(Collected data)
-- -- --

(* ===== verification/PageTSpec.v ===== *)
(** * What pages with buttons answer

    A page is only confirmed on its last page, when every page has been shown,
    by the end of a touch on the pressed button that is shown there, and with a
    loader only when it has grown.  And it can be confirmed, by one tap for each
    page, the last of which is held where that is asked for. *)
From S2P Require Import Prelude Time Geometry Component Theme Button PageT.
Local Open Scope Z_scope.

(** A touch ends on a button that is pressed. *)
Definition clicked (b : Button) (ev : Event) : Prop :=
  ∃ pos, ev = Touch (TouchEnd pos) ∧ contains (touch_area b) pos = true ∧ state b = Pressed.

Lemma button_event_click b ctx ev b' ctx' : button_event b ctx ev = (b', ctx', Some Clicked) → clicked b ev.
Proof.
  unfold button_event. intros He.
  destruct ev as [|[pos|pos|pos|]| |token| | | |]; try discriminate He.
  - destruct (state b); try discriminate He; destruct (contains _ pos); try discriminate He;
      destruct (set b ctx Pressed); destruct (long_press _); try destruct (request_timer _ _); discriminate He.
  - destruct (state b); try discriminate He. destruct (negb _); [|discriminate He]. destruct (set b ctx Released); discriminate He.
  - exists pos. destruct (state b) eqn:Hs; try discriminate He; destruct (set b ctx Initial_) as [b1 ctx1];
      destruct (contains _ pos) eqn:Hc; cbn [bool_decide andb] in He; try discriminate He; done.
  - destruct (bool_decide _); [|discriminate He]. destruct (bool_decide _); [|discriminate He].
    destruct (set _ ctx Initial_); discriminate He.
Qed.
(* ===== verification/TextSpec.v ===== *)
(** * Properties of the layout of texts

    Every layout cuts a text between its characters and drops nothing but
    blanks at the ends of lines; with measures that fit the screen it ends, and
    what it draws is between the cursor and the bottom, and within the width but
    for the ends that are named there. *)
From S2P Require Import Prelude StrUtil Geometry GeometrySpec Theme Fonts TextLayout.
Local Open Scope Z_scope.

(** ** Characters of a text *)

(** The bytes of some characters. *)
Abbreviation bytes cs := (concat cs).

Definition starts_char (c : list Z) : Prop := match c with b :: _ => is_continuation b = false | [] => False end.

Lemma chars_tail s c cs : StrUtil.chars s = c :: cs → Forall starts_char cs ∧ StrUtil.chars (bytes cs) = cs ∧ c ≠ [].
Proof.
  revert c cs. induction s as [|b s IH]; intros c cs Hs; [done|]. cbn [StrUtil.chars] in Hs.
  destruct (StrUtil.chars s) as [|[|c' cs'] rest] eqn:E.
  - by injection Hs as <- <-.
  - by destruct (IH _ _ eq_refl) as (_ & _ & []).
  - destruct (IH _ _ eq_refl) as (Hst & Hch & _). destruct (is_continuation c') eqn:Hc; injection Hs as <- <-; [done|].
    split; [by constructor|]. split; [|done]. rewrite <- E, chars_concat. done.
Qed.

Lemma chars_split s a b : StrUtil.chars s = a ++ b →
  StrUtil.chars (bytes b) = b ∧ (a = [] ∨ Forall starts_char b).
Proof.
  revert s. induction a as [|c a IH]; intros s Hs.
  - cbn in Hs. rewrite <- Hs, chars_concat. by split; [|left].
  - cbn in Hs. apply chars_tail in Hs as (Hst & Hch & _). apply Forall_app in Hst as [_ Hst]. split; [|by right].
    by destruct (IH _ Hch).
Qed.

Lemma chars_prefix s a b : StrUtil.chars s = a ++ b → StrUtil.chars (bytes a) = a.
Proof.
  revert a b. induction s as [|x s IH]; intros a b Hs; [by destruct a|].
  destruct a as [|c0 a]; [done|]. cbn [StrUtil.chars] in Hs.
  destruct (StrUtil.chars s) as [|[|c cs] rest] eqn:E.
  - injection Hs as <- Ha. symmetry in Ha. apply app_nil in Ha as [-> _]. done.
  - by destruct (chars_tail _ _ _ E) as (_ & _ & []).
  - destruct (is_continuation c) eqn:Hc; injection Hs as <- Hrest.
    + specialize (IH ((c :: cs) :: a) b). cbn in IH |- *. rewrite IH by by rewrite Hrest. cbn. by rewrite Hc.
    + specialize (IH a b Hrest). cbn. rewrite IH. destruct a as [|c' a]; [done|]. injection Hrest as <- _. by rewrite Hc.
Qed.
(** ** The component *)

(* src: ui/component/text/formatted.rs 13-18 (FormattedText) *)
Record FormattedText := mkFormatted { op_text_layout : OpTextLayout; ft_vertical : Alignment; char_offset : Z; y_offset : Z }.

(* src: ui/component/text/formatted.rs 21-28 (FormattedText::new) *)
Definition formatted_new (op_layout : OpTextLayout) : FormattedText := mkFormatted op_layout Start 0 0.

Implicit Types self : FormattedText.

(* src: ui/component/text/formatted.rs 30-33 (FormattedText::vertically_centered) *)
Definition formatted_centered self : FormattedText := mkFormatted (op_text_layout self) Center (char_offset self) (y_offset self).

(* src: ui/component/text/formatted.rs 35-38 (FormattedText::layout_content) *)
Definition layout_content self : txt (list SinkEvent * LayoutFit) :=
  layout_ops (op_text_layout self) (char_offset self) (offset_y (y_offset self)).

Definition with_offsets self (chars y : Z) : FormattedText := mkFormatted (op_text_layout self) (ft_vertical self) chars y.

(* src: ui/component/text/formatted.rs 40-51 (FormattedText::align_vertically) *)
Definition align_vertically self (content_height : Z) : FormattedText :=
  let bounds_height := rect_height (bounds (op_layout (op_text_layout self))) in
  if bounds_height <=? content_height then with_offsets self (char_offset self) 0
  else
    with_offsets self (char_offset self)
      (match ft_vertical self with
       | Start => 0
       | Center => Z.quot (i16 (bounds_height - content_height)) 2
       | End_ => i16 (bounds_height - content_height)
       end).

-- -- --

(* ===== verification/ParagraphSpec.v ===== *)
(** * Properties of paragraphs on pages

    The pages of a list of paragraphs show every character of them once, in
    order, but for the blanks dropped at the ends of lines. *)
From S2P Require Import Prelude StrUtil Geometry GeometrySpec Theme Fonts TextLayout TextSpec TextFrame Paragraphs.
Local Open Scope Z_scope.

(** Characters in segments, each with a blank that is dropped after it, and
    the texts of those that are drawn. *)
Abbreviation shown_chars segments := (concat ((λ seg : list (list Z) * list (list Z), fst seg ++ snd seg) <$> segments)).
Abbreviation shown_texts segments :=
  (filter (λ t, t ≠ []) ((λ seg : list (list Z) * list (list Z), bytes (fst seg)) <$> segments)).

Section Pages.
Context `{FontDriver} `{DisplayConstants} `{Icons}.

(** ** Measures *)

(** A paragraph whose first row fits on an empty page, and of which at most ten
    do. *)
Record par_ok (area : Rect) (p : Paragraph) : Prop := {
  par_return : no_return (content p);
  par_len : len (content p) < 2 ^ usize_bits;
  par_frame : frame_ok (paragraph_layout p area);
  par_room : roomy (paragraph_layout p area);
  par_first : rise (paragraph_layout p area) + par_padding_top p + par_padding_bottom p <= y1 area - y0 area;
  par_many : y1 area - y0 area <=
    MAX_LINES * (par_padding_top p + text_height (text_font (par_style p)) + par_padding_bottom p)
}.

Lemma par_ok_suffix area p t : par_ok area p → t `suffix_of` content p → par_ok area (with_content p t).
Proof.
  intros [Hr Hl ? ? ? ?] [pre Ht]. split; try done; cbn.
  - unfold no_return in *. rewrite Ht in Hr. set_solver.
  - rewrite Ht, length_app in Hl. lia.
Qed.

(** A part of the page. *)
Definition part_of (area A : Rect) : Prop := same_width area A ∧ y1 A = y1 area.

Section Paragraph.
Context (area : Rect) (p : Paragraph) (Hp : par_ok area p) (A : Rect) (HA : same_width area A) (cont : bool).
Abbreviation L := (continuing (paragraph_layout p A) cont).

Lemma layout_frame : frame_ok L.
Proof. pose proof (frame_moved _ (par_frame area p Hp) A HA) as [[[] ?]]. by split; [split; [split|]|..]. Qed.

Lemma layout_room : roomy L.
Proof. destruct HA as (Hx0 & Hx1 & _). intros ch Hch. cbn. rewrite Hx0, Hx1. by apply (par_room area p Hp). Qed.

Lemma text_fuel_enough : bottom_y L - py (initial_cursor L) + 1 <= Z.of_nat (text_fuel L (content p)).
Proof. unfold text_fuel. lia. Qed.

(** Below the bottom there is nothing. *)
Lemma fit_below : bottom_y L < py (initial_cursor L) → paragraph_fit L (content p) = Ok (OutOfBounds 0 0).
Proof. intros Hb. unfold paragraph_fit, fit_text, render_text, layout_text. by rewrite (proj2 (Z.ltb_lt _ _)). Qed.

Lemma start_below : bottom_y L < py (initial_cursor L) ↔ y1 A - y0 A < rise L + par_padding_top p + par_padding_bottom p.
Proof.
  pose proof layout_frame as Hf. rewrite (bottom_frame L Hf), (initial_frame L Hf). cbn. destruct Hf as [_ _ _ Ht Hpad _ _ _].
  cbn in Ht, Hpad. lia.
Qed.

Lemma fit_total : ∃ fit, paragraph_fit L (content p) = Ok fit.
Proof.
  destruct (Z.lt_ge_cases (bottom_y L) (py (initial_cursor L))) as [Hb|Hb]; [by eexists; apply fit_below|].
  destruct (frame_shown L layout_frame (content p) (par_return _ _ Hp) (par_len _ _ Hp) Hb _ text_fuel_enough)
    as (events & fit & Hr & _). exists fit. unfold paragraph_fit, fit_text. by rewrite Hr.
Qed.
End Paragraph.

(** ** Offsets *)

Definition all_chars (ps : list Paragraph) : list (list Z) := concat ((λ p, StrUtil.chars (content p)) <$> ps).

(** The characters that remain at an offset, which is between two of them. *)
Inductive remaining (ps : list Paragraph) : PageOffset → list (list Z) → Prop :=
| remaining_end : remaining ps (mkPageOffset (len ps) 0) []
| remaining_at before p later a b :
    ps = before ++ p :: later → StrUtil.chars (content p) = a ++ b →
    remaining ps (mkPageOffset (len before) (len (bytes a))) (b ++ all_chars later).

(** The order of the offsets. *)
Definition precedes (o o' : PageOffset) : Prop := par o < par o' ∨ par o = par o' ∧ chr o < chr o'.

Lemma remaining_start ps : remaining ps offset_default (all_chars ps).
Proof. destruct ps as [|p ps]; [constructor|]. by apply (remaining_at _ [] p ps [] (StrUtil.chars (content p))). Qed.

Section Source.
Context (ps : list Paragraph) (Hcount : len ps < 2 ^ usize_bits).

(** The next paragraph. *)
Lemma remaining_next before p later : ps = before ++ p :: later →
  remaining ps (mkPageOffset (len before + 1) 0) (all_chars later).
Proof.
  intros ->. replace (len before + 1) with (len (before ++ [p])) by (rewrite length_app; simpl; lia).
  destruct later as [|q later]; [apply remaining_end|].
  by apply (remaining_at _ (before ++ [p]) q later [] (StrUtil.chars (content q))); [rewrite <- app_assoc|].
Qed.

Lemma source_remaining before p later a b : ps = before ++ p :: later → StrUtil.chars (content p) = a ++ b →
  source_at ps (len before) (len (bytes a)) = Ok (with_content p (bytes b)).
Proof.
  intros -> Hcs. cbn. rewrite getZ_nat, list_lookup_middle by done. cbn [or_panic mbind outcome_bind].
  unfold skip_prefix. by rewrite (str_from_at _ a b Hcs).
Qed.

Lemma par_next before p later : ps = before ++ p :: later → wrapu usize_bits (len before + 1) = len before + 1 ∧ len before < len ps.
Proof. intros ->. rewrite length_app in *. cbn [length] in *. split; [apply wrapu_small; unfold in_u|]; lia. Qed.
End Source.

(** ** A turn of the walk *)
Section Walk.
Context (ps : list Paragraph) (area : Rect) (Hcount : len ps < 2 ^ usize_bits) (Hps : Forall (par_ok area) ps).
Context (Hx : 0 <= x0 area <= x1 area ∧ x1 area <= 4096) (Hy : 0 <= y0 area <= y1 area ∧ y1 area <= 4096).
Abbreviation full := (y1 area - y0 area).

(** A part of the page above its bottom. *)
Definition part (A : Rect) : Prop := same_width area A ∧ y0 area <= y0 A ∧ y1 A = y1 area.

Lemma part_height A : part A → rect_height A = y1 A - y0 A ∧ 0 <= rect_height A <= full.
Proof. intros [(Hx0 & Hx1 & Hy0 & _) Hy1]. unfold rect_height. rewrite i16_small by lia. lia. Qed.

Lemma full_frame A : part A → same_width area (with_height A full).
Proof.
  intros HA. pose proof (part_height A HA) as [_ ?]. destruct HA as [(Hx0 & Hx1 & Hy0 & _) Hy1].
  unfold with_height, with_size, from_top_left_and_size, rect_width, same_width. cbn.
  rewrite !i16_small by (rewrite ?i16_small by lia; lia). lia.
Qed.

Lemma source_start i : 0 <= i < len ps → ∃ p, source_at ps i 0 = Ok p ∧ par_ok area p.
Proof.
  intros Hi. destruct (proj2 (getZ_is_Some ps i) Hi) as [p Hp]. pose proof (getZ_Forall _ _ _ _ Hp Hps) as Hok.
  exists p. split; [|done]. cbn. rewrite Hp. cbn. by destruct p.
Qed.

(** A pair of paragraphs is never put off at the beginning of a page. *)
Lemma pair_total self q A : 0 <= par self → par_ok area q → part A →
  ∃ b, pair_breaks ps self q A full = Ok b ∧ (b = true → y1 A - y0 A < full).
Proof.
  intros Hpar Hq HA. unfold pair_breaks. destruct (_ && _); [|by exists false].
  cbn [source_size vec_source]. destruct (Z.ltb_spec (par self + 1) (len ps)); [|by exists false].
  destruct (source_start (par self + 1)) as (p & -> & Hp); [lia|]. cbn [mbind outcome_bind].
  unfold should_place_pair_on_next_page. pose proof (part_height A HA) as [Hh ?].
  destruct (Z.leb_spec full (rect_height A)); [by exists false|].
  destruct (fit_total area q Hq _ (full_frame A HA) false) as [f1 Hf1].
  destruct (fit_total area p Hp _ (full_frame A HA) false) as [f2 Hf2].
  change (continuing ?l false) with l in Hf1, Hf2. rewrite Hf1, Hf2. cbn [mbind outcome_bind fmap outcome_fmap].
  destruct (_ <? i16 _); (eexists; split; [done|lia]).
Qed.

-- -- --

What the task requires: Locate the word "state" in the entries, and copy every line where it is found.

Exercise answer:
  ∃ pos, ev = Touch (TouchEnd pos) ∧ contains (touch_area b) pos = true ∧ state b = Pressed.
  - destruct (state b); try discriminate He; destruct (contains _ pos); try discriminate He;
  - destruct (state b); try discriminate He. destruct (negb _); [|discriminate He]. destruct (set b ctx Released); discriminate He.
  - exists pos. destruct (state b) eqn:Hs; try discriminate He; destruct (set b ctx Initial_) as [b1 ctx1];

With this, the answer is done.